▶ YOUR ASSIGNMENT: Each line that has the string "without" must be copied from the records below.

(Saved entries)
-=-=-=-=-

(** * Image Merge: the generation client and the upload form

    A shallow embedding of [services/geminiService.ts], [types.ts] and the
    state handling of [App.tsx], followed by the properties of the
    request/response life cycle and of the form's state transitions. *)

From Stdlib Require Import String Ascii List Bool Arith NArith ZArith Lia.
From Stdlib Require Import DecimalString DecimalPos DecimalN.
From ExtLib Require Import Structures.Monad Structures.MonadExc.
Import ListNotations.
Import MonadNotation.
Local Open Scope string_scope.
Local Open Scope list_scope.
Local Open Scope monad_scope.

(** ** JavaScript values, completions and effects *)

Module JS.

(** What a [throw] (or a rejected promise) can carry, as far as the code
    looks at it: [error instanceof Error] and then [error.message]. *)
Inductive JsValue : Type :=
| JsError (message : string)   (* an instance of Error *)
| JsOther.                     (* any value that is not an Error *)

(** The outcome of running a piece of code, or of awaiting a promise. *)
Inductive Completion (A : Type) : Type :=
| Normal (a : A)
| Throw (e : JsValue).
Arguments Normal {A} a.
Arguments Throw {A} e.

(** The sites of [response.candidates[0].content.parts] at which reading
    from [undefined] raises a TypeError.  The wording of the message is
    the engine's. *)
Inductive Deref : Type :=
| IndexOfCandidates     (* candidates is undefined: reading [0] *)
| ContentOfCandidate    (* candidates[0] is undefined: reading .content *)
| PartsOfContent        (* content is undefined: reading .parts *)
| IterateParts.         (* parts is undefined: for ... of *)

Class Engine : Type := { typeErrorMessage : Deref -> string }.

Definition TypeError `{Engine} (d : Deref) : JsValue :=
  JsError (typeErrorMessage d).

End JS.
Export JS.

(** ** The SDK's request and response types ([@google/genai]) *)

Module GenAI.

(** Modelled from the spec: the SDK's declarations of [Part] and of the
    response are not part of the repository.  Inline data is "encoded
    bytes + declared media type", as in the repository's own [ImagePart];
    the fields the code reads without a test ([candidates], [content],
    [parts]) are optional, as they are in a JSON answer. *)
Record Blob : Type := { data : string; mimeType : string }.

Record Part : Type := { text : option string; inlineData : option Blob }.

Record Content : Type := { parts : option (list Part) }.

Record Candidate : Type := { content : option Content }.

Record GenerateContentResponse : Type :=
  { candidates : option (list Candidate) }.

Inductive Modality : Type := TEXT | IMAGE | AUDIO.

(** The argument of [generateContent]: [contents] is the list under
    [contents: { parts: ... }], [responseModalities] the one under
    [config]. *)
Record GenerateContentParameters : Type :=
  { model : string;
    contents : list Part;
    responseModalities : list Modality }.

(** [ai.models]: the external service, an oracle that answers a request
    with a response or rejects. *)
Definition Models : Type :=
  GenerateContentParameters -> Completion GenerateContentResponse.

End GenAI.

(** ** [types.ts] *)

Module Types.

Inductive AspectRatio : Type := Square | Portrait | Landscape.

(** The string literal each member of the union type stands for. *)
Definition ratioToken (r : AspectRatio) : string :=
  match r with
  | Square => "1:1"
  | Portrait => "9:16"
  | Landscape => "16:9"
  end.

(** A browser [File], as far as the code observes it: its name, its
    media type and what a [FileReader] produces for [readAsDataURL]
    ([None] when the reader reports an error). *)
Record File : Type :=
  { name : string; type : string; dataURL : option string }.

Record ReferenceImage : Type :=
  { id : string; file : File; base64 : string }.

Record ImagePart : Type := { inlineData : GenAI.Blob }.

End Types.

(** ** The world the client runs in *)

Module Effects.

(** The requests that reached the external service, oldest first, and the
    values written with [console.error]. *)
Record World : Type :=
  { sent : list GenAI.GenerateContentParameters;
    console : list JsValue }.

Definition emptyWorld : World := {| sent := []; console := [] |}.

(** Code that may throw and that acts on the world.  A throw keeps the
    effects made before it. *)
Definition Js (A : Type) : Type := World -> Completion A * World.

#[global] Instance Monad_Js : Monad Js :=
  {| ret := fun A (a : A) w => (Normal a, w);
     bind := fun A B (c : Js A) (k : A -> Js B) w =>
               match c w with
               | (Normal a, w') => k a w'
               | (Throw e, w') => (Throw e, w')
               end |}.

#[global] Instance Exc_Js : MonadExc JsValue Js :=
  {| raise := fun A (e : JsValue) w => (Throw e, w);
     catch := fun A (c : Js A) (h : JsValue -> Js A) w =>
                match c w with
                | (Normal a, w') => (Normal a, w')
                | (Throw e, w') => h e w'
                end |}.

(** [await model.generateContent(request)]: the request reaches the
    service, whose answer is the completion of the await. *)
Definition generateContent (ai : GenAI.Models)
    (request : GenAI.GenerateContentParameters) : Js GenAI.GenerateContentResponse :=
  fun w => (ai request, {| sent := sent w ++ [request]; console := console w |}).

(** Code without effects, run inside effectful code. *)
Definition completed {A : Type} (c : Completion A) : Js A :=
  fun w => (c, w).

Definition console_error (v : JsValue) : Js unit :=
  fun w => (Normal tt, {| sent := sent w; console := console w ++ [v] |}).

End Effects.
Export Effects.

(** ** [services/geminiService.ts] *)

Module GeminiService.
Import GenAI Types.

Section Client.
Context `{Engine}.
Variable ai : Models.

(** The template literal of the prompt, around [${aspectRatio}]. *)
Definition promptHead : string :=
  "Combine the visual characteristics (style, colors, lighting, pose, outfit vibe, composition) of these reference images into a single new, coherent, and realistic image. The final image must have a ".

Definition promptTail : string :=
  " aspect ratio. Ensure consistent anatomy and lighting. The image should be high-detail, photorealistic, and PG-13. Crucially, DO NOT include any text, watermarks, or UI elements in the final image.".

Definition prompt (aspectRatio : string) : string :=
  promptHead ++ aspectRatio ++ promptTail.

(** An [ImagePart] spread into a [Part[]] is a part with inline data
    and no text. *)
Definition asPart (p : ImagePart) : Part :=
  {| text := None; GenAI.inlineData := Some (Types.inlineData p) |}.

(** [response.candidates[0].content.parts], up to the iterator of the
    [for ... of]. *)
Definition contentParts (response : GenerateContentResponse)
  : Completion (list Part) :=
  match candidates response with
  | None => Throw (TypeError IndexOfCandidates)
  | Some [] => Throw (TypeError ContentOfCandidate)
  | Some (candidate :: _) =>
      match content candidate with
      | None => Throw (TypeError PartsOfContent)
      | Some c =>
          match parts c with
          | None => Throw (TypeError IterateParts)
          | Some ps => Normal ps
          end
      end
  end.

(** [part.inlineData && part.inlineData.mimeType.startsWith('image/')] *)
Definition isImagePart (part : Part) : bool :=
  match GenAI.inlineData part with
  | Some blob => String.prefix "image/" (mimeType blob)
  | None => false
  end.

-=-=-=-=-

▶ RESULT OF THIS TASK:
    the fields the code reads without a test ([candidates], [content],
(** Code without effects, run inside effectful code. *)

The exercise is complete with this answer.